For Czerniecki, "healthy" is often synonymous with "nourishing." In his opinion, healthy food is nourishing food. The recipe for "Mashed pottage" describes broth soup with mashed and puréed meat of roasted pheasants, hazel grouses, capons or other birds. Roasted meat had to be abundantly sprinkled with butter, mashed, puréed and mixed with eggs. Roasted beef and mutton was also added. Our chef proudly said that the dish "was very nourishing for the sick but also for the healthy." It seems that what he considered a healthy dish was in fact a calorie bomb.

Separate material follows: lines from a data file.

(** X12: the import builds one entry per data row, in the order of the
    rows, and each entry is made from the header and its own row alone; an
    upload with a header and no data row gives the empty collection. *)
Theorem unflatten_row_by_row
  (headers : list pystr) (rows : list (list pystr)) (back : list json)
  (Hrun : unflatten (headers :: rows) = Ok back) :
  List.length back = List.length rows
  /\ forall i row, nth_error rows i = Some row ->
       exists cubic, unflatten_row headers row = Ok cubic
                     /\ nth_error back i = Some (JObj cubic).
Proof.
  simpl in Hrun. revert back Hrun.
  induction rows as [|row0 rows IH]; intros back; simpl.
  - intros [= <-]. split; [reflexivity|]. intros [|i] row; discriminate.
  - destruct (unflatten_row headers row0) as [cubic|] eqn:Er; [|discriminate].
    destruct (unflatten_rows headers rows) as [data|]; [|discriminate].
    intros [= <-]. destruct (IH data eq_refl) as [Hlen Hnth].
    split; [simpl; congruence|].
    intros [|i] row; simpl.
    + intros [= <-]. now exists cubic.
    + apply Hnth.
Qed.

Lemma unflatten_row_by_row_witness :
  List.length [JObj [(STACK, JObj [(py "ip", JStr (py "1.2.3.4"))])];
               JObj [(py "name", JStr (py "r2"))]]
  = List.length [[py "1.2.3.4"]; [[]; py "r2"]]
  /\ forall i row, nth_error [[py "1.2.3.4"]; [[]; py "r2"]] i = Some row ->
       exists cubic, unflatten_row [py "stack/ip"; py "name"] row = Ok cubic
                     /\ nth_error
                          [JObj [(STACK, JObj [(py "ip", JStr (py "1.2.3.4"))])];
                           JObj [(py "name", JStr (py "r2"))]] i
                        = Some (JObj cubic).
Proof.
  apply (@unflatten_row_by_row [py "stack/ip"; py "name"]
           [[py "1.2.3.4"]; [[]; py "r2"]]).
  reflexivity.
Defined.

Lemma combine_keys_NoDup {V : Type} (headers : list pystr) (row : list V) :
  NoDup headers -> NoDup (od_keys (combine headers row)).
Proof.
  revert row. induction headers as [|h hs IH]; intros row ND; simpl.
  - constructor.
  - destruct row as [|c row]; simpl; [constructor|].
    inversion ND as [|? ? Hn ND']; subst. constructor; [|now apply IH].
    intros Hin. apply Hn. unfold od_keys in Hin. apply in_map_iff in Hin.
    destruct Hin as ([k v] & <- & Hin). simpl.
    now apply in_combine_l in Hin.
Qed.

Lemma unflatten_row_pairs (headers row : list pystr) :
  NoDup headers ->
  unflatten_row headers row
  = unflatten_keys []
      (filter (fun p => str_truthy (snd p)) (combine headers row)).
Proof.
  intros ND. unfold unflatten_row.
  rewrite od_of_pairs_NoDup by (now apply combine_keys_NoDup).
  apply unflatten_keys_skip_blank.
Qed.

Lemma filled_fit_row (headers row : list pystr) :
  filter (fun p => str_truthy (snd p))
         (combine headers (fit_row (List.length headers) row))
  = filter (fun p : pystr * pystr => str_truthy (snd p)) (combine headers row).
Proof.
  revert row. induction headers as [|h hs IH]; intros row; [reflexivity|].
  destruct row as [|c row]; simpl.
  - rewrite IH. now destruct hs.
  - rewrite IH. reflexivity.
Qed.

(** X13: with distinct header names, a row is read as if it were cut, or
    padded with empty cells, to the length of the header: cells beyond the
    header are ignored and missing cells count as empty. *)
Theorem unflatten_row_fits_header (headers row : list pystr)
  (Hnames : NoDup headers) :
  unflatten_row headers row
  = unflatten_row headers (fit_row (List.length headers) row).
Proof.
  rewrite !unflatten_row_pairs by exact Hnames.
  now rewrite filled_fit_row.
Qed.

Lemma unflatten_row_fits_header_witness :
  unflatten_row [py "stack/ip"; py "name"]
                [py "1.2.3.4"; py "r1"; py "extra"]
  = unflatten_row [py "stack/ip"; py "name"]
      (fit_row 2 [py "1.2.3.4"; py "r1"; py "extra"])
  /\ unflatten_row [py "stack/ip"; py "name"] [py "1.2.3.4"]
     = unflatten_row [py "stack/ip"; py "name"] (fit_row 2 [py "1.2.3.4"]).
Proof.
  split; apply unflatten_row_fits_header;
    repeat constructor; simpl; intuition discriminate.
Defined.

(** ** A group name that is also a column *)

Lemma unflatten_key_raise_kind (cubic : odict json) (p : pystr * pystr)
  (e : exn) :
  unflatten_key cubic p = Raise e -> e = AttributeError.
Proof.
  unfold unflatten_key.
  destruct (str_truthy (snd p) && Nat.eqb (List.length (split SLASH (fst p))) 2).
  - destruct (od_get _ cubic) as [[]|]; try discriminate; now intros [= <-].
  - destruct (str_eqb (snd p) TRUE_TEXT); [discriminate|].
    destruct (str_truthy (snd p)); discriminate.
Qed.

Lemma unflatten_keys_raise_kind (ps : list (pystr * pystr))
  (cubic : odict json) (e : exn) :
  unflatten_keys cubic ps = Raise e -> e = AttributeError.
Proof.
  revert cubic. induction ps as [|p ps IH]; intros cubic; simpl;
    [discriminate|].
  destruct (unflatten_key cubic p) as [c|e'] eqn:E.
  - apply IH.
  - intros [= <-]. now apply unflatten_key_raise_kind in E.
Qed.

(** A step that succeeds leaves what is under another key. *)
Lemma unflatten_key_keeps_scalar (cubic cubic' : odict json)
  (k v g : pystr) (x : json) :
  k <> g -> od_get g cubic = Some x -> is_odict x = false ->
  unflatten_key cubic (k, v) = Ok cubic' ->
  od_get g cubic' = Some x.
Proof.
  intros Hk Hg Hx. unfold unflatten_key. cbn [fst snd].
  destruct (str_truthy v && Nat.eqb (List.length (split SLASH k)) 2).
  - set (g0 := nth 0 (split SLASH k) []).
    str_cases g0 g.
    + rewrite E, Hg. destruct x; try discriminate.
    + destruct (od_get g0 cubic) as [[]|]; try discriminate;
        intros [= <-]; rewrite od_get_set_other by congruence; exact Hg.
  - destruct (str_eqb v TRUE_TEXT); [|destruct (str_truthy v)];
      intros [= <-]; rewrite ?od_get_set_other by congruence; exact Hg.
Qed.

Lemma unflatten_keys_group_after_scalar (ps : list (pystr * pystr))
  (cubic : odict json) (g f v : pystr) (x : json) :
  no_slash g = true -> no_slash f = true -> v <> [] ->
  od_get g cubic = Some x -> is_odict x = false ->
  ~ In g (od_keys ps) ->
  In (g ++ SLASH :: f, v) ps ->
  unflatten_keys cubic ps = Raise AttributeError.
Proof.
  intros Hg Hf Hv. revert cubic.
  induction ps as [|[k s] ps IH]; intros cubic Hx Hs Hn Hin; [destruct Hin|].
  simpl. destruct (unflatten_key cubic (k, s)) as [c|e] eqn:E.
  - destruct Hin as [[= -> ->]|Hin].
    + exfalso. unfold unflatten_key in E. cbn [fst snd] in E.
      rewrite split_group_field in E by assumption.
      apply str_truthy_nonempty in Hv. rewrite Hv in E.
      cbn [List.length Nat.eqb andb nth] in E. rewrite Hx in E.
      destruct x; discriminate.
    + apply IH; auto.
      * eapply unflatten_key_keeps_scalar; [| exact Hx | exact Hs | exact E].
        intros ->. apply Hn. now left.
      * intros H. apply Hn. now right.
  - now apply unflatten_key_raise_kind in E as ->.
Qed.

Lemma unflatten_rows_raise (headers : list pystr) (rows : list (list pystr))
  (row : list pystr) :
  In row rows ->
  unflatten_row headers row = Raise AttributeError ->
  unflatten_rows headers rows = Raise AttributeError.
Proof.
  intros Hin Hrow. induction rows as [|r rows IH]; [destruct Hin|]. simpl.
  destruct (unflatten_row headers r) as [c|e] eqn:E.
  - destruct Hin as [->|Hin]; [congruence|]. now rewrite (IH Hin).
  - unfold unflatten_row in E. now apply unflatten_keys_raise_kind in E as ->.
Qed.

(** X14: when some row has a non-empty cell under a name [g] without
    separator and, further right, a non-empty cell under [g/f], the import
    calls [update] on a string (or on [true]): the [AttributeError] leaves
    the handler uncaught and the store is not touched. *)
Theorem import_group_after_scalar
  (headers : list pystr) (rows : list (list pystr)) (row : list pystr)
  (pre post : list (pystr * pystr)) (g f x y : pystr) (w : world)
  (Hnames : NoDup headers)
  (Hrow : In row rows)
  (Hcells : combine headers row = pre ++ (g, x) :: post)
  (Hlater : In (g ++ SLASH :: f, y) post)
  (Hg : no_slash g = true) (Hf : no_slash f = true)
  (Hx : x <> []) (Hy : y <> []) :
  PostCsv.post_data (Some (headers :: rows)) w
  = (Raise (Exception AttributeError), w).
Proof.
  assert (Hr : unflatten_row headers row = Raise AttributeError).
  { unfold unflatten_row.
    pose proof (combine_keys_NoDup row Hnames) as ND.
    rewrite od_of_pairs_NoDup by exact ND.
    rewrite Hcells in *. rewrite unflatten_keys_app.
    destruct (unflatten_keys [] pre) as [c|e] eqn:Epre;
      [|now apply unflatten_keys_raise_kind in Epre as ->].
    cbn [unflatten_keys].
    assert (Hstep : unflatten_key c (g, x)
                    = Ok (od_set g (scalar_of_text x) c)).
    { unfold unflatten_key. cbn [fst snd].
      rewrite (split_no_slash _ Hg). cbn [List.length Nat.eqb].
      rewrite andb_false_r. apply str_truthy_nonempty in Hx.
      unfold scalar_of_text. rewrite Hx.
      destruct (str_eqb x TRUE_TEXT); reflexivity. }
    rewrite Hstep.
    apply (@unflatten_keys_group_after_scalar post _ g f y
             (scalar_of_text x)); auto.
    - apply od_get_set_same.
    - unfold scalar_of_text. now destruct (str_eqb x TRUE_TEXT).
    - unfold od_keys in ND. rewrite map_app in ND. simpl in ND.
      apply NoDup_remove_2 in ND. intros Hin. apply ND.
      apply in_or_app. now right. }
  unfold PostCsv.post_data. cbv [bind ret]. simpl unflatten.
  now rewrite (@unflatten_rows_raise headers rows row Hrow Hr).
Qed.

Lemma import_group_after_scalar_witness :
  let w := {| data_json := Some (Document (JArr [JObj []]));
              readable := true; writable := true; writes := [] |} in
  PostCsv.post_data (Some [[py "stack"; py "stack/ip"];
                           [py "core"; py "10.0.0.1"]]) w
  = (Raise (Exception AttributeError), w).
Proof.
  intros w.
  apply (@import_group_after_scalar
           [py "stack"; py "stack/ip"] [[py "core"; py "10.0.0.1"]]
           [py "core"; py "10.0.0.1"]
           [] [(py "stack/ip", py "10.0.0.1")]
           (py "stack") (py "ip") (py "core") (py "10.0.0.1") w);
    try reflexivity; try discriminate.
  - repeat constructor; simpl; intuition discriminate.
  - now left.
  - now left.
Defined.
Definition tooShortAlert (duration : nat) : string :=
  "Please record for at least " +:+ JS.toString MIN_RECORDING_DURATION
  +:+ " seconds. Current: " +:+ JS.toString duration +:+ "s".

(** The interval callback of the interview timer; the interval exists while
    [isTimerRunning && !isComplete]. *)
Definition timerTick (s : State) : State :=
  if isTimerRunning s && negb (isComplete s) then setElapsedTime S s else s.

(** The effect on [isRecording], run when the recorder reports that a
    recording has started: the duration is set back to 0 and the recording
    timer is started. *)
Definition recordingStarted (s : State) : State :=
  setRecordingDuration (fun _ => 0) (setIsRecording true s).

(** The interval callback of the recording timer; the interval exists while
    [isRecording]. *)
Definition recordingTick (s : State) : State :=
  if isRecording s then setRecordingDuration S s else s.

(** [checkResumeAndInitialize], on the path where the session starts and the
    first question arrives. *)
Definition initialized (newSessionId firstQuestion : string) (s : State) : State * list Command :=
  let s1 := setLoading true s in
  let s2 := setSessionId (Some newSessionId) s1 in
  let s3 := setMessages (fun _ => [ {| sender := ai; text := greeting |};
                                    {| sender := ai; text := firstQuestion |} ]) s2 in
  let s4 := setCurrentQuestionNumber 1 s3 in
  let s5 := setIsTimerRunning true s4 in
  (setLoading false s5, [Speak greeting; Speak firstQuestion]).
(** * SnakeProto: a shallow embedding of the game core of [SnakeProto.ino]

    The sketch keeps its whole game in [uint8_t] variables: a bitmap of eight
    rows for the LED matrix, a circular buffer of packed coordinates for the
    snake, and a handful of scalars local to [GameLogicTask].  Every C value
    is a [Z] here, with the conversion to [uint8_t] written out as [to_u8]
    wherever the source stores an [int] expression into a byte.  Arrays are
    lists read with stdpp's lookup; an access outside the declared bounds, or
    a remainder by zero, has no defined result in C and is [None] here. *)

From Stdlib Require Import ZArith Lia Bool Btauto.
From stdpp Require Import base option list.

Local Open Scope Z_scope.

(** ** Macros *)

Definition SCREEN_WIDTH : Z := 8.
Definition SCREEN_HEIGHT : Z := 8.

Definition UPPER_BITS (x : Z) : Z := Z.shiftr x 4.
Definition LOWER_BITS (x : Z) : Z := Z.land x 15.
Definition TO_COORDINATES (x y : Z) : Z := Z.lor y (Z.shiftl x 4).

Definition SNAKE_LEN : Z := 64.
Definition SNAKE_NEXT (x : Z) : Z := Z.rem (x + 1) SNAKE_LEN.

Definition MAIN_MENU : Z := 1.
Definition PLAYING : Z := 2.
Definition GAME_OVER_TRANS : Z := 3.
Definition GAME_OVER_MENU : Z := 4.
Definition ENTERING_HISCORE : Z := 5.
Definition VIEWING_HISCORE : Z := 6.
Definition SETUP_GAME : Z := 7.

Definition UP : Z := 1.
Definition DOWN : Z := 2.
Definition RIGHT : Z := 10.
Definition LEFT : Z := 11.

He wrote especially for the severely ill the third and last chef's "secret" - the special recipe he added at the end of each chapter. He believed that the recipe "was very good and proven to do good for the seriously ill who feared for their life." The dish that was supposed to help the severely ill recover was meat juice of rare-roasted quarter of mutton, capon, stag and beef. Rare-roasted meat was pierced to let the juice out. The juice was collected in a glass dish and it was also important to throw a string of pearls and golden ducat into it. The dish with juice and valuables inside was wrapped in animal bladder and linen. The bundle was put in a pot filled with water, which had to be cold, and boiled for four hours. During the long and laborious process of preparing the brew or rather concentrate, the patient was not allowed to eat, so that he could consume the medicine on an empty stomach. The mixture, made of all sorts of roasted meat, was served to the patient immediately after boiling. After the gold and pearls were removed, he was given only a spoon and a half of the time-consuming preparation. According to the author, the medicine could be used only once during the same illness and "the sign of improvement would be, if the patient started sweating."

Adam Mickiewicz was fascinated by the poetics of this recipe and, during the feast at the end of the adventures of the participants of the last meeting in Lithuania, he had the heroes of his epic served with, among others:

"The old Polish broth, artificially made,
In which Mr Wojski secretly inserted
a few pearls and coin
(Such broth purifies the blood and improves health)."